Here are a few dietary guidelines.
- Serving Sizes vary from person to person but a general rule is that the North American conception of a proper size is too large, whereas the size on the labels of pre-packaged food is either spot-on or too small. There are a few good general-rules, however. Your meat should be one-third or less of the amount of food on your plate. Your vegetables should be two-thirds of the remainder, with your starches making up the final component.

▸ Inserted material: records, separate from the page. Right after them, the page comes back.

(** * Audit manager: rule registry, rule resolution, record builder and
      request interception pipeline.

    Shallow embedding of [packages/core/server/src/audit-manager/index.ts].

    - JavaScript values are a small inductive type [JsVal]; objects used as
      open mappings ([Record<string, any>]) are [gmap string JsVal].
    - [Map<string, Map<string, Action>>] is [gmap string (gmap string Action)].
    - Anything can be thrown: a thrown or rejected value is a [JsVal], or
      a [TypeError] the engine raises at one of the reads of the code.
    - [output] is an [async] method that the middleware does not await:
      it runs up to its first [await] inside the middleware and resumes
      later, when the context may have been changed by the caller.  The
      context is therefore given as it is at each resumption; what the
      pipeline does to the outside world is recorded as a list of
      [Event]s.
    - The manager itself, its sink and its registry, is taken as it is
      when the request arrives: it is not reconfigured while a request
      is being handled. *)

From stdpp Require Import gmap strings list fin_maps.
From Stdlib Require Import ZArith Ascii String Permutation.

Set Warnings "-register-all".
#[local] Open Scope string_scope.

(** ** JavaScript values *)

(** The four stream classes [isStream] tests with [instanceof]. *)
Inductive StreamClass := Readable | Writable | Duplex | Transform.

Inductive JsVal :=
| VUndefined
| VNull
| VBool (b : bool)
| VNum (n : Z)
| VStr (s : string)
| VArr (items : list JsVal)
| VObj (fields : gmap string JsVal)
| VBuffer (bytes : string)
| VStream (cls : StreamClass).

(** [Record<string, any>]. *)
Abbreviation Obj := (gmap string JsVal).

(** JavaScript truthiness ([if (v)], [!v], [a || b]). *)
Definition truthy (v : JsVal) : bool :=
  match v with
  | VUndefined | VNull => false
  | VBool b => b
  | VNum n => negb (n =? 0)%Z
  | VStr s => negb (String.eqb s "")
  | VArr _ | VObj _ | VBuffer _ | VStream _ => true
  end.

(** Truthiness of a string-typed slot that may be [undefined]. *)
Definition truthyStr (s : option string) : bool :=
  match s with
  | Some s => negb (String.eqb s "")
  | None => false
  end.

(** [obj instanceof Stream.C]: [Duplex] derives from [Readable] and answers
    [instanceof Writable] as well; [Transform] derives from [Duplex]. *)
Definition instanceOf (obj : JsVal) (c : StreamClass) : bool :=
  match obj with
  | VStream k =>
    match k, c with
    | Readable, Readable | Writable, Writable => true
    | Duplex, (Readable | Writable | Duplex) => true
    | Transform, _ => true
    | _, _ => false
    end
  | _ => false
  end.

Definition isStream (obj : JsVal) : bool :=
  instanceOf obj Readable || instanceOf obj Writable
  || instanceOf obj Duplex || instanceOf obj Transform.

(** [Buffer.isBuffer]. *)
Definition isBuffer (obj : JsVal) : bool :=
  match obj with VBuffer _ => true | _ => false end.

(** ** Strings: [split] and [join] *)

(** [s.split(sep)] for a one-character separator: never empty, the
    segments between consecutive separators. *)
Fixpoint split (sep : ascii) (s : string) : list string :=
  match s with
  | EmptyString => [EmptyString]
  | String c rest =>
    if Ascii.eqb c sep then EmptyString :: split sep rest
    else match split sep rest with
         | [] => [String c EmptyString]
         | seg :: segs => String c seg :: segs
         end
  end.

(** [keys.join(',')] on an array of strings. *)
Definition join (sep : string) (l : list string) : string := String.concat sep l.

(** [s] does not contain the character [sep]. *)
Fixpoint lacks (sep : ascii) (s : string) : bool :=
  match s with
  | EmptyString => true
  | String c rest => negb (Ascii.eqb c sep) && lacks sep rest
  end.

(** ** Request context *)

(** An [Error] object: a value whose [message] is a string. *)
Record Error := { message : string }.

(** [ctx.action.params]. *)
Record ActionParams := {
  filterByTk : JsVal;
  filterKeys : option (list string);
}.

(** [ctx.action]. *)
Record CtxAction := {
  resourceName : option string;
  actionName : string;
  params : option ActionParams;
}.

(** [ctx.request]. *)
Record Request := {
  req_params : JsVal;
  req_query : JsVal;
  req_body : JsVal;
  header : gmap string string;
  req_ip : string;
}.

(** The parts of the context the audit manager reads.  [ctx_status] is
    [ctx.status], [response_status] is [ctx.response.status];
    [currentUserId] is [ctx.state?.currentUser?.id] and [currentRole] is
    [ctx.state?.currentRole] ([VUndefined] when the chain is cut short);
    [ctx_log] tells whether [ctx.log] is defined. *)
Record Ctx := {
  reqId : JsVal;
  ctx_action : option CtxAction;
  request : Request;
  response_status : Z;
  ctx_status : Z;
  ctx_body : JsVal;
  currentUserId : JsVal;
  currentRole : JsVal;
  ctx_log : bool;
}.

(** ** Audit records, sinks and rules *)

Record AuditLog := {
  uuid : JsVal;
  dataSource : string;
  resource : option string;
  collection : string;
  association : string;
  action : string;
  resourceUk : JsVal;
  userId : JsVal;
  roleName : JsVal;
  ip : string;
  ua : option string;
  status : Z;
  metadata : option Obj;
}.

(** The value of [new Error(message)], as far as the code reads it. *)
Definition errorValue (e : Error) : JsVal := VObj {[ "message" := VStr (message e) ]}.

(** The reads at which the engine raises a [TypeError]: [ctx.action] is
    [undefined] where it is destructured or read through, [ctx.action.params]
    is [undefined] where it is destructured, [this.logger] is [undefined]
    where [log] is called, the caught value is [null] or [undefined] where
    its [message] is read. *)
Inductive Site := ReadingAction | ReadingParams | ReadingLogger | ReadingMessage.

(** What a [catch] receives: a value thrown or rejected by the code the
    pipeline calls, or a [TypeError] of the engine. *)
Inductive Thrown :=
| Raised (v : JsVal)
| TypeErrorAt (s : Site).

(** What a call of a hook, [await]ed, comes to: its promise resolves with
    a value, rejects with a value, or never settles; or the call itself
    throws before it returns a promise. *)
Inductive Awaited (A : Type) :=
| Resolves (v : A)
| Rejects (e : JsVal)
| Hangs
| Throws (e : JsVal).
Arguments Resolves {A} v.
Arguments Rejects {A} e.
Arguments Hangs {A}.
Arguments Throws {A} e.

(** Outcome of the call [logger.log(auditLog)], which is not awaited: the
    call throws, or it returns a promise that is rejected later, or it
    returns a promise that is not (fulfilled, or never settled). *)
Inductive SinkCall :=
| SinkThrows (e : JsVal)
| SinkFulfilled
| SinkRejected (e : JsVal).

Record AuditLogger := { log : AuditLog → SinkCall }.

(** A hook returns an object, or [null]/[undefined] ([None]). *)
Definition Hook := Ctx → Awaited (option Obj).

(** [type Action = string | { name; getMetaData?; getUserInfo? }]. *)
Inductive Action :=
| ActionString (s : string)
| ActionObject (name : string) (getMetaData : option Hook) (getUserInfo : option Hook).

Definition actionToken (a : Action) : string :=
  match a with
  | ActionString s => s
  | ActionObject name _ _ => name
  end.

(** Truthiness of a stored action: objects are truthy, a string is truthy
    unless empty. *)
Definition truthyAction (a : Action) : bool :=
  match a with
  | ActionString s => negb (String.eqb s "")
  | ActionObject _ _ _ => true
  end.

Abbreviation Resources := (gmap string (gmap string Action)).

Record AuditManager := {
  logger : option AuditLogger;
  resources : Resources;
}.

(** [new AuditManager()]. *)
Definition newAuditManager : AuditManager :=
  {| logger := None; resources := ∅ |}.

Definition setLogger (l : AuditLogger) (m : AuditManager) : AuditManager :=
  {| logger := Some l; resources := resources m |}.

(** ** Registration *)

(** The reserved key ['__default__']. *)
Definition DEFAULT : string := "__default__".

(** Character class [[a-zA-Z0-9_-]]. *)
Definition isNameChar (c : ascii) : bool :=
  let n := nat_of_ascii c in
  (((97 <=? n) && (n <=? 122)) || ((65 <=? n) && (n <=? 90))
   || ((48 <=? n) && (n <=? 57)) || (n =? 95) || (n =? 45))%nat.

Fixpoint allNameChars (s : string) : bool :=
  match s with
  | EmptyString => true
  | String c rest => isNameChar c && allNameChars rest
  end.

(** [/^[a-zA-Z0-9_-]+$/.test(s)]. *)
Definition nameRegex (s : string) : bool :=
  match s with
  | EmptyString => false
  | _ => allNameChars s
  end.

(** [s.match(/^([a-zA-Z0-9_-]+):\*$/)]: the captured group.  The class
    excludes the colon, so the group is the text before the only colon. *)
Definition resourceWildcardRegex (s : string) : option string :=
  match split ":" s with
  | [r; star] => if nameRegex r && String.eqb star "*" then Some r else None
  | _ => None
  end.

(** [s.match(/^([a-zA-Z0-9_-]+):([a-zA-Z0-9_-]+)$/)]: both groups. *)
Definition resourceAndActionRegex (s : string) : option (string * string) :=
  match split ":" s with
  | [r; a] => if nameRegex r && nameRegex a then Some (r, a) else None
  | _ => None
  end.

(** The three consecutive [if]s of [registerAction] that compute
    [(resourceName, actionName)] from the token; both start empty. *)
Definition parseToken (originAction : string) : string * string :=
  let ra := ("", "") in
  let ra := if nameRegex originAction then (DEFAULT, originAction) else ra in
  let ra := match resourceWildcardRegex originAction with
            | Some r => (r, DEFAULT)
            | None => ra
            end in
  let ra := match resourceAndActionRegex originAction with
            | Some (r, a) => (r, a)
            | None => ra
            end in
  ra.

(** The rule object [registerAction] stores: the token, and each hook
    that was supplied. *)
Definition saveAction (a : Action) : Action :=
  match a with
  | ActionString s => ActionObject s None None
  | ActionObject name getMetaData getUserInfo => ActionObject name getMetaData getUserInfo
  end.

Definition registerAction (a : Action) (rs : Resources) : Resources :=
  let originAction := actionToken a in
  let '(resourceName, actionName) := parseToken originAction in
  if String.eqb resourceName "" && String.eqb actionName "" then rs
  else
    let bucket := default ∅ (rs !! resourceName) in
    <[resourceName := <[actionName := saveAction a]> bucket]> rs.

(** [actions.forEach(registerAction)]. *)
Definition registerActions (actions : list Action) (rs : Resources) : Resources :=
  foldl (λ acc a, registerAction a acc) rs actions.

(** ** Resolution *)

(** [const x = bucket.get(key); if (x) ...]. *)
Definition getTruthy (bucket : gmap string Action) (key : string) : option Action :=
  match bucket !! key with
  | Some a => if truthyAction a then Some a else None
  | None => None
  end.

(** [getAction(action, resource?)]; [None] is [null]. *)
Definition getAction (action : string) (resource : option string) (rs : Resources)
  : option Action :=
  let resourceName := if truthyStr resource then default DEFAULT resource else DEFAULT in
  if String.eqb resourceName DEFAULT then
    match rs !! resourceName with
    | Some resourceActions => getTruthy resourceActions action
    | None => None
    end
  else
    match rs !! resourceName with
    | Some resourceActions =>
      match getTruthy resourceActions action with
      | Some resourceAction => Some resourceAction
      | None => getTruthy resourceActions DEFAULT
      end
    | None =>
      match rs !! DEFAULT with
      | Some resourceActions => getTruthy resourceActions action
      | None => None
      end
    end.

- Meat and meat substitutes occupy much the same place in the diet and should be considered interchangeable. Many legumes are considered substitutes for meat, as are eggs. As a general rule, you should eat red meat more rarely than white meats, and better still is a nice piece of fish. There is nothing wrong with organ meat (and I think a certain amount of offal-eating should be encouraged), but remember that there are considerations to be made for their richer iron content.
- Vegetables are not as interchangeable with fruits as the Canada Food Guide would have you believe. They provide different sets of nutrients to the body than fruits (though there is a degree of overlap). Choose either with vibrant colours: carrots, sweet potato, string beans, snap peas, red cabbage, peppers, and so on. As a special note, potatoes are not actually a vegetable in dietary terms. They behave more as a starch.
- Starches and Grains are all the old favourites: pasta, rice, mashed potatoes, bread, and so on. They're an important supply mainly of two things: fibre, and calories. Believe it or not, calories are good for you.
- Prepackaged Foods are to be avoided within reasonable means. If you are preparing a meal from prepackaged foods, especially soups, sauces, and "meal in a box" kits, DO NOT add salt. There's nothing wrong with salt on its own, but Prepackaged Food is already plenty salty.
I could go on and on about nutrition. There's enough to write entire books on the subject of eating healthy, and plenty of people have. I leave you, though, with a final word of advice: if you are already a healthy weight for your height, with an active lifestyle, your diet is working well enough. It could be better, naturally, but that is almost always true.
Bodily Health as Immunity
It is difficult to offer advice about immunity because it is a largely uncontrolled force. Having said that, there are a few general rules. If you're eating well and staying fit, your body will be naturally more resistant. Wash your hands. When you're sick, take the time to stop and get better. Going in to work or class ill will only delay your recovery and help spread the bug around.
Getting sick is, within a certain extent, good. It gives the body a good exercise in how to handle illness in general. If you're trying to prevent illness, there are indications that Vitamin C is somehow connected to the prevention of the common cold. Instead of supplementing, however, try and obtain the vitamin naturally.